(** [nothing_without_window] on an open modal. *)
Lemma nothing_without_window_witness :
  output (life server (modal_props true) []) = VBool false
  /\ listeners (document (life server (modal_props true) [])) = []
  /\ listener_cleanup (instance (life server (modal_props true) [])) = None.
Proof.
  exact (nothing_without_window server (modal_props true) [] eq_refl).
Defined.

End ModalMore.

(** ** More on the form inputs *)

Module InputMore.

Import InputFacts.

Lemma target_of_change v : target_value [change_event v] = v.
Proof.
  unfold target_value, change_event, get_opt, jsx. simpl.
  rewrite get_insert_eq. by rewrite get_insert_eq.
Qed.

Lemma call_radio r setFieldValue name v :
  call (FRadioOnChange r (Some (setFieldValue, name))) [change_event v]
  = [Invoked setFieldValue [VStr name; v]].
Proof.
  change (call (FRadioOnChange r (Some (setFieldValue, name)))
            [change_event v])
    with [Invoked setFieldValue [VStr name; target_value [change_event v]]].
  by rewrite target_of_change.
Qed.

Section Radio.

Context (formik : option FormikContextType) (r : nat) (name : option string)
  (label : jsval) (options : list FormikRadioGroupOption) (row : option bool)
  (FormControlProps FormLabelProps FormControlLabelProps RadioProps
   FormHelperTextProps FormControlSx FormLabelSx RadioGroupSx
   FormControlLabelSx RadioSx FormHelperTextSx : jsval)
  (rest : jsobj).

Let out : jsval :=
  FormikRadioGroup formik r name label options row FormControlProps
    FormLabelProps FormControlLabelProps RadioProps FormHelperTextProps
    FormControlSx FormLabelSx RadioGroupSx FormControlLabelSx RadioSx
    FormHelperTextSx rest.

Lemma radio_onChange :
  prop (radio_control out) "onChange"
  = VFun
      (FRadioOnChange r
         (match formik, truthy_name name with
          | Some formik, Some name => Some (setFieldValue formik, name)
          | _, _ => None
          end)).
Proof.
  unfold out, radio_control, FormikRadioGroup.
  destruct (bind_text formik r name) as [field meta]. simpl.
  jsx_get. done.
Qed.

(** X8.  A change of the radio group inside a form, with a non-empty
    name, calls the form's [setFieldValue] once with the name and the
    value of the event's target, and nothing else: neither the [onChange]
    of the field nor an [onChange] the caller passes is called.  Outside a
    form, or without a name, a change calls nothing at all, whatever
    [onChange] the caller passes. *)
Theorem radio_change (v : jsval) :
  let changed :=
    call_val (prop (radio_control out) "onChange") [change_event v] in
  (forall fk n, formik = Some fk -> truthy_name name = Some n ->
     changed = Returned [Invoked (setFieldValue fk) [VStr n; v]])
  /\ (formik = None \/ truthy_name name = None -> changed = Returned []).
Proof.
  intros changed. subst changed. rewrite radio_onChange.
  unfold call_val. split.
  - intros fk n -> ->.
    exact (f_equal Returned (call_radio r (setFieldValue fk) n v)).
  - intros Hd. destruct formik as [fk|]; [|done].
    destruct Hd as [Hd|Hd]; [done|]. by rewrite Hd.
Qed.

(** X9.  The radio group has one [FormControlLabel] for each option, in
    the order of the options; each shows the option's label and carries
    its value, unless [FormControlLabelProps] has a [label] or a [value]
    of its own, which then replaces that of every option.  The legend is
    rendered when [label] is truthy; otherwise the child in its place is
    [label] itself. *)
Theorem radio_options :
  length (children_of (radio_control out)) = length options
  /\ (forall i option, options !! i = Some option ->
        let item := child i (radio_control out) in
        type_of item = Some "FormControlLabel"
        /\ prop item "value"
           = default (VStr (option_value option))
               (spread FormControlLabelProps !! "value")
        /\ prop item "label"
           = default (VStr (option_label option))
               (spread FormControlLabelProps !! "label"))
  /\ child 0 out
     = (if truthy label
        then
          VElem "FormLabel"
            (jsx [Spread (spread FormLabelProps); Attr "sx" FormLabelSx])
            [label]
        else label).
Proof.
  unfold out, radio_control, FormikRadioGroup.
  destruct (bind_text formik r name) as [field meta]. simpl.
  split; [unfold child; simpl; by rewrite length_map|].
  split; [|done].
  intros i option Hi. unfold child. simpl.
  rewrite list_lookup_fmap, Hi. simpl.
  split; [done|]. unfold prop, props_of, jsx. simpl.
  rewrite !(get_insert_ne _ "sx") by done.
  rewrite !get_union_default.
  split; f_equal; by repeat rewrite ?get_insert_eq, ?get_insert_ne by done.
Qed.

End Radio.

(** [radio_change] inside the sample form. *)
Lemma radio_change_witness :
  call_val
    (prop
       (radio_control
          (FormikRadioGroup (Some touched_form) 0 (Some "plan") VUndef []
             None VUndef VUndef VUndef VUndef VUndef VUndef VUndef VUndef
             VUndef VUndef VUndef
             {[ "onChange" := VFun (FExt 5) ]}))
       "onChange")
    [change_event (VStr "pro")]
  = Returned [Invoked 3 [VStr "plan"; VStr "pro"]].
Proof.
  exact (proj1
           (radio_change (Some touched_form) 0 (Some "plan") VUndef [] None
              VUndef VUndef VUndef VUndef VUndef VUndef VUndef VUndef VUndef
              VUndef VUndef {[ "onChange" := VFun (FExt 5) ]} (VStr "pro"))
           touched_form "plan" eq_refl eq_refl).
Defined.

(** [radio_options] on two options. *)
Lemma radio_options_witness :
  let item :=
    child 1
      (radio_control
         (FormikRadioGroup None 0 None VUndef
            [mkOption "Free" "free"; mkOption "Pro" "pro"] None VUndef
            VUndef VUndef VUndef VUndef VUndef VUndef VUndef VUndef VUndef
            VUndef ∅)) in
  type_of item = Some "FormControlLabel"
  /\ prop item "value" = default (VStr "pro") (spread VUndef !! "value")
  /\ prop item "label" = default (VStr "Pro") (spread VUndef !! "label").
Proof.
  exact (proj1 (proj2
           (radio_options None 0 None VUndef
              [mkOption "Free" "free"; mkOption "Pro" "pro"] None VUndef
              VUndef VUndef VUndef VUndef VUndef VUndef VUndef VUndef VUndef
              VUndef ∅))
           1%nat (mkOption "Pro" "pro") eq_refl).
Defined.
(** * Langyage: the recursive-descent AST builder and the assembler helpers

    A shallow embedding of
    - [Recursive_parser/src/recursive_parser_secondary.cpp]: the parser
      functions [get_scope], [get_cmd], [get_cond], [get_ass], [get_num],
      [get_add], [get_mul], [get_par], [get_id], [get_pow] and
      [get_scope_end], over an explicit store of tree nodes;
    - [CPU/CPU/Assembler/src/assembler_additional.h]: the constants, the
      [FREAD_CHECK] / [FWRITE_CHECK] macros, and the buffer operations, the
      passes and the file functions the header declares.  *)

From Stdlib Require Import Floats.PrimFloat NArith ZArith Lia.
From Stdlib.Strings Require Import Byte.
From stdpp Require Import base strings numbers list vector.

Module Parser.

(** ** Data *)

(** The header [recursive_parser_secondary.h] is not part of the sources at
    hand.  The enumerators below are the ones the parser uses: [CUR_TYPE] is
    compared with [OCBR], [CCBR], [KWD], [SMC], [OBR], [CBR], [NUM], [OP];
    nodes are tested against and set to [SCS]; the [CR_SCE] and [CR_VAR]
    creators name the two remaining tags. *)
Inductive Node_type :=
  | NUM | OP | VAR | KWD | SMC | OBR | CBR | OCBR | CCBR | SCS | SCE.

Inductive Ops := ASS | ADD | SUB | MUL | DIV | POW.

#[global] Instance Node_type_eq_dec : EqDecision Node_type.
Proof. solve_decision. Defined.

#[global] Instance Ops_eq_dec : EqDecision Ops.
Proof. solve_decision. Defined.

(** [btr_elem_t] is printed with [%lf]: a double. *)
Definition btr_elem_t := float.
Bind Scope float_scope with btr_elem_t.

(** A token: its type and its [value] union, one field for each member of
    the union.  A token holds the member of its type: a [NUM] token its
    number, an [OP] token its operator, a [VAR] or [KWD] token its name.  The
    parser reads the number of a [NUM] token and the operator of an [OP]
    token only, and [value.var_value] of whatever token is current
    ([get_id], see [read_var_value]): the field [var_value] of a [NUM] or
    [OP] token is never read.  What the union of the other tokens (braces,
    parentheses, the semicolon) holds is not fixed by the sources at hand; it
    is taken for a name. *)
Record Token := mkToken {
  tok_type  : Node_type;
  num_value : btr_elem_t;
  var_value : string;
  op_value  : Ops
}.

(** The payload of a tree node. *)
Inductive Node_value :=
  | Num_val (x : btr_elem_t)
  | Var_val (name : string)
  | Op_val (op : Ops)
  | No_val.

(** Pointers to tree nodes: [None] is the null pointer, [Some a] the address
    of the [a]-th allocated node. *)
Definition addr := nat.
Definition ptr := option addr.
Abbreviation NULL := (@None addr) (only parsing).

Record B_tree_node := mkNode {
  type  : Node_type;
  value : Node_value;
  left  : ptr;
  right : ptr
}.

Definition set_type (n : B_tree_node) (t : Node_type) : B_tree_node :=
  mkNode t (value n) (left n) (right n).
Definition set_left (n : B_tree_node) (p : ptr) : B_tree_node :=
  mkNode (type n) (value n) p (right n).
Definition set_right (n : B_tree_node) (p : ptr) : B_tree_node :=
  mkNode (type n) (value n) (left n) p.

(** ** Parser state

    The globals of the translation unit: the token cursor [id], the static
    counter [sce_debt] (a [size_t], 64 bits wide) and the store of the nodes
    allocated so far. *)
Record state := mkState {
  id       : nat;
  sce_debt : N;
  heap     : list B_tree_node
}.

Definition size_max : N := 2 ^ 64.

(** The result of running a piece of the parser: it returns a value and a new
    state, or it runs into undefined behaviour (a null or dangling pointer is
    dereferenced, the token array is read past its end, the number or the
    operator of a token is printed as a name), or the model's fuel is used
    up. *)
Inductive outcome (A : Type) :=
  | Ret (a : A) (s : state)
  | Fault
  | OutOfFuel.
Arguments Ret {A} a s.
Arguments Fault {A}.
Arguments OutOfFuel {A}.

Definition M (A : Type) := state → outcome A.

Definition ret {A} (a : A) : M A := fun s => Ret a s.
Definition bind {A B} (m : M A) (k : A → M B) : M B :=
  fun s => match m s with
           | Ret a s' => k a s'
           | Fault => Fault
           | OutOfFuel => OutOfFuel
           end.
Definition fault {A} : M A := fun _ => Fault.
Definition out_of_fuel {A} : M A := fun _ => OutOfFuel.

Notation "x <- m ;; k" := (bind m (fun x => k))
  (at level 100, m at next level, right associativity).
Notation "m ;; k" := (bind m (fun _ => k))
  (at level 100, right associativity).

(** *** Store operations *)

Definition load (p : ptr) : M B_tree_node := fun s =>
  match p with
  | None => Fault
  | Some a => match heap s !! a with
              | Some n => Ret n s
              | None => Fault
              end
  end.

Definition store (p : ptr) (f : B_tree_node → B_tree_node) : M unit := fun s =>
  match p with
  | None => Fault
  | Some a => match heap s !! a with
              | Some n => Ret tt (mkState (id s) (sce_debt s) (<[a := f n]> (heap s)))
              | None => Fault
              end
  end.

(** Node creation: a fresh node is appended to the store. *)
Definition create_node (t : Node_type) (v : Node_value) (l r : ptr) : M ptr :=
  fun s => Ret (Some (length (heap s)))
               (mkState (id s) (sce_debt s) (heap s ++ [mkNode t v l r])).

(** Modelled from the spec: the [CR_*] node creators are macros of the absent
    header; each allocates one node of the kind its name says, holding the
    given payload and children (an assignment is the operator node of
    [ASS]). *)
Definition CR_SCS (l r : ptr) : M ptr := create_node SCS No_val l r.
Definition CR_SCE (l r : ptr) : M ptr := create_node SCE No_val l r.
Definition CR_SMC (l r : ptr) : M ptr := create_node SMC No_val l r.
Definition CR_KWD (name : string) (l r : ptr) : M ptr :=
  create_node KWD (Var_val name) l r.
Definition CR_VAR (name : string) (l r : ptr) : M ptr :=
  create_node VAR (Var_val name) l r.
Definition CR_NUM (x : btr_elem_t) (l r : ptr) : M ptr :=
  create_node NUM (Num_val x) l r.
Definition CR_OP (op : Ops) (l r : ptr) : M ptr :=
  create_node OP (Op_val op) l r.
Definition CR_ASS (l r : ptr) : M ptr := create_node OP (Op_val ASS) l r.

Task prompt: Which lines in the material above include the string "EqDecision"? Pull them out.

Solution:
#[global] Instance Node_type_eq_dec : EqDecision Node_type.
#[global] Instance Ops_eq_dec : EqDecision Ops.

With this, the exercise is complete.